5. En quatrième lieu, M. C... soutient qu'il n'a perçu qu'une moitié de la prime dite " 13ème mois " au titre de l'année 2018 et n'a rien perçu à ce titre en 2019, 2020 et 2021. La commune de Saint-Prix fait cependant valoir qu'elle n'a jamais pris de délibération prévoyant le versement de cette prime et que celle-ci constituait un avantage nouveau illégalement consenti au personnel postérieurement à l'entrée en vigueur de la loi du 26 janvier 1984, dont le maintien ne peut être demandé. Toutefois, M. C..., qui a été recruté par la commune en 1996, produit plusieurs bulletins de paie permettant d'établir que cette prime annuelle lui a été versée entre 1998 à 2017. Il n'est pas établi par la commune, qui ne produit pas de délibération prévoyant le versement de cette prime à ses agents, que cette prime aurait été illégalement versée à M. C... pendant environ 20 ans, faute d'avoir été créée par la commune avant l'entrée en vigueur de la loi du 26 janvier 1984 et prise en compte ultérieurement dans le budget de la collectivité. Ainsi, M. C... ne peut être regardé comme ayant illégalement bénéficié de cette prime annuelle jusqu'en 2017 ou 2018. Par suite, il est fondé à soutenir que la commune de Saint-Prix doit la lui verser intégralement en exécution de l'arrêt de la cour susvisé.

6. En cinquième lieu, il résulte de l'instruction que, par une délibération du 19 décembre 2017 la commune de Saint-Prix a institué à compter du 1er janvier 2018 un régime indemnitaire tenant compte des fonctions, des sujétions, de l'expertise et de l'engagement professionnel. Il a été prévu que l'indemnité de fonctions, de sujétions et d'expertise (IFSE) mise en place par cette délibération serait exclusive de toutes autres indemnités liées aux fonctions, à l'exception des primes et indemnités légalement cumulables et que les agents absents de leur travail au-delà de cinq jours dans les trente jours précédents la date de fin de l'arrêt travail ne percevraient plus leur régime indemnitaire sauf si l'absence est imputable à des congés maternité, des congés de paternité, des congés annuels ou à la formation.
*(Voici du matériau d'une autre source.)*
(* ===== verification/CollectorSystem.v ===== *)
(** The collector as one transition system: the ingest connections
    (src/collector/src/ws_ingest.rs), the syslog listeners
    (src/collector/src/syslog_in.rs), the GUI's requests
    (src/collector/src/http.rs), the offline watcher
    (src/collector/src/main.rs), the history writer and its retention
    (src/collector/src/store.rs), in any order, on the state they share.

    A step here is one whole handler call: the system as it behaves when no two
    handlers overlap.  In the program a handler releases its locks between its
    sections, most of them before they broadcast; [Sections] interleaves the
    sections, shows that these steps are its uninterrupted runs, and has the theorem
    on the feed.  The invariant of this file says what the shared state always looks
    like. *)
From S2P Require Import Prelude Text Utf8 Schema Codec Channels CollectorState.
From S2P Require Import Ingest Store SyslogIn GuiApi Watcher.

Local Open Scope Z_scope.

(** * What the shared state always looks like *)

(** A firing alert is stored under its own fingerprint; a host under its own id,
    with a counter that fits its [u32]. *)
Record app_wf (s : AppState) : Prop := {
  wf_firing fp a : app_firing s !! fp = Some a -> al_fingerprint a = fp /\ al_state a = Firing;
  wf_hosts k h : app_hosts s !! k = Some h -> hi_host_id h = k /\ Int.is_u32 (hi_firing_count h)
}.

(** What a client that mirrors the firing alerts does with an envelope. *)
Definition feed_apply (m : gmap string Alert) (e : Envelope) : gmap string Alert :=
  match e with
  | EnvAlert a =>
      match al_state a with
      | Firing => <[al_fingerprint a := a]> m
      | Resolved => delete (al_fingerprint a) m
      end
  | EnvSnapshot sn => list_to_map (map (fun a => (al_fingerprint a, a)) (sn_alerts sn))
  | _ => m
  end.

Definition replay (m : gmap string Alert) (feed : list Envelope) : gmap string Alert :=
  foldl feed_apply m feed.

(** A change of the state that keeps it well formed, loses no host, and broadcasts
    what it does to the firing map. *)
Record feeds (s s' : AppState) : Prop := {
  feeds_wf : app_wf s -> app_wf s';
  feeds_hosts k : is_Some (app_hosts s !! k) -> is_Some (app_hosts s' !! k);
  feeds_replay : app_wf s ->
    exists feed, app_fanout s' = app_fanout s ++ feed
                 /\ replay (app_firing s) feed = app_firing s'
}.

#[export] Instance feeds_refl : Reflexive feeds.
Proof. intros s. split; [done|done|]. intros _. exists []. by rewrite app_nil_r. Qed.

#[export] Instance feeds_trans : Transitive feeds.
Proof.
  intros s1 s2 s3 H12 H23. split.
  - intros Hwf. by apply H23, H12.
  - intros k Hk. by apply H23, H12.
  - intros Hwf. destruct (feeds_replay _ _ H12 Hwf) as (f1 & Hf1 & Hr1).
    destruct (feeds_replay _ _ H23 (feeds_wf _ _ H12 Hwf)) as (f2 & Hf2 & Hr2).
    exists (f1 ++ f2). unfold replay in *.
    by rewrite Hf2, Hf1, <- app_assoc, foldl_app, Hr1.
Qed.

Lemma feeds_foldl {A} (f : AppState -> A -> AppState) l s :
  (forall s x, feeds s (f s x)) -> feeds s (foldl f s l).
Proof.
  intros Hf. revert s. induction l as [|x l IH]; intros s; simpl; [done|].
  by transitivity (f s x).
Qed.

(** A change of the hosts alone. *)
Lemma feeds_set_hosts m s :
  (forall k, is_Some (app_hosts s !! k) -> is_Some (m !! k)) ->
  (app_wf s -> forall k h, m !! k = Some h -> hi_host_id h = k /\ Int.is_u32 (hi_firing_count h)) ->
  feeds s (set_hosts m s).
Proof.
  intros Hk Hm. split.
  - intros Hwf. split; [apply Hwf|by apply Hm].
  - exact Hk.
  - intros _. exists []. by rewrite app_nil_r.
Qed.

Lemma feeds_insert_host k h s :
  (app_wf s -> hi_host_id h = k /\ Int.is_u32 (hi_firing_count h)) ->
  feeds s (set_hosts (<[k := h]> (app_hosts s)) s).
Proof.
  intros Hh. apply feeds_set_hosts.
  - intros k' [h' Hk']. destruct (decide (k = k')) as [->|];
      [rewrite lookup_insert_eq|rewrite lookup_insert_ne by done]; by eexists.
  - intros Hwf k' h' [[<- <-]|[_ Hl]]%lookup_insert_Some; [by apply Hh|by apply Hwf].
Qed.

Definition is_alert_env (e : Envelope) : bool :=
  match e with EnvAlert _ | EnvSnapshot _ => true | _ => false end.

(** A broadcast that says nothing of the alerts. *)
Lemma feeds_broadcast e s : is_alert_env e = false -> feeds s (broadcast e s).
Proof.
  intros He. split.
  - intros Hwf. split; apply Hwf.
  - done.
  - intros _. exists [e]. split; [done|]. by destruct e.
Qed.

Lemma u32_0 : Int.is_u32 0.
Proof. unfold Int.is_u32, Int.u32_max. lia. Qed.
#[local] Hint Resolve u32_0 : core.

Lemma feeds_touch h hid ts v s : feeds s (touch_host h hid ts v s).
Proof.
  apply feeds_insert_host. intros Hwf. simpl.
  destruct (app_hosts s !! hid) as [h0|] eqn:E; simpl; [|done].
  by apply (wf_hosts _ Hwf).
Qed.

Lemma feeds_hello h s : feeds s (register_hello h s).
Proof.
  apply feeds_insert_host. intros Hwf. simpl.
  destruct (app_hosts s !! hello_host_id h) as [h0|] eqn:E; simpl; [|done].
  by apply (wf_hosts _ Hwf).
Qed.

(** The counters of the hosts leave the rest alone. *)
Lemma bump_host_wf hid d s : app_wf s -> app_wf (bump_host_count hid d s).
Proof.
  intros Hwf. unfold bump_host_count. destruct (app_hosts s !! hid) as [h|] eqn:E; [|done].
  split; [apply Hwf|]. simpl. intros k h' [[<- <-]|[_ Hl]]%lookup_insert_Some; [|by apply Hwf].
  split; [exact (proj1 (wf_hosts _ Hwf _ _ E))|apply Int.as_u32_range].
Qed.

Lemma bump_host_hosts hid d s k :
  is_Some (app_hosts s !! k) -> is_Some (app_hosts (bump_host_count hid d s) !! k).
Proof.
  unfold bump_host_count. destruct (app_hosts s !! hid) as [h|] eqn:E; [|done]. simpl.
  intros [x Hx]. destruct (decide (hid = k)) as [->|];
    [rewrite lookup_insert_eq|rewrite lookup_insert_ne by done]; by eexists.
Qed.

Lemma apply_alert_wf a s : app_wf s -> app_wf (fst (apply_alert a s)).
Proof.
  intros Hwf. unfold apply_alert. destruct (al_state a) eqn:Ea.
  - assert (Hi : app_wf (set_firing (<[al_fingerprint a := a]> (app_firing s)) s)).
    { split; [|apply Hwf]. simpl.
      intros fp a' [[<- <-]|[_ Hl]]%lookup_insert_Some; [done|by apply Hwf]. }
    destruct (bool_decide _); simpl; [by apply bump_host_wf|done].
  - destruct (app_firing s !! al_fingerprint a); simpl; [|done].
    apply bump_host_wf. split; [|apply Hwf]. simpl.
    intros fp a' [_ Hl]%lookup_delete_Some. by apply Hwf.
Qed.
Il suit de là que M. C... ne pouvait prétendre pendant son congé de longue durée, ni au versement de l'indemnité d'administration et de technicité ou de l'indemnité d'exercice de missions de préfecture, ni à celui de l'IFSE.

7. En sixième lieu, il résulte de l'instruction, en particulier du bulletin de paie de régularisation produit par la commune de Saint-Prix, que cette dernière a versé à M. C... une indemnité représentative de ses congés payés pour les années 2020, 2021 et 2022. En revanche, s'agissant des congés payés pour les années 2017 à 2019, elle soutient qu'il résulte de l'avis du Conseil d'Etat n° 406009 du 26 avril 2017 qu'en l'absence de dispositions législatives ou réglementaires fixant une période de report des congés payés qu'un agent s'est trouvé, du fait d'un congé maladie, dans l'impossibilité de prendre au cours d'une année civile donnée, le juge peut en principe considérer, afin d'assurer le respect des dispositions de la directive 2003/88/CE du 4 novembre 2003, que ces congés peuvent être pris au cours d'une période de quinze mois après le terme de cette année. La Cour de justice de l'Union européenne a en effet jugé, dans son arrêt C-214/10 du 22 novembre 2011, qu'une telle durée de quinze mois, substantiellement supérieure à la durée de la période annuelle au cours de laquelle le droit peut être exercé, est compatible avec les dispositions de l'article 7 de la directive. Cependant ce droit au report s'exerce, en l'absence de dispositions, sur ce point également, dans le droit national, dans la limite de quatre semaines prévue par cet article 7.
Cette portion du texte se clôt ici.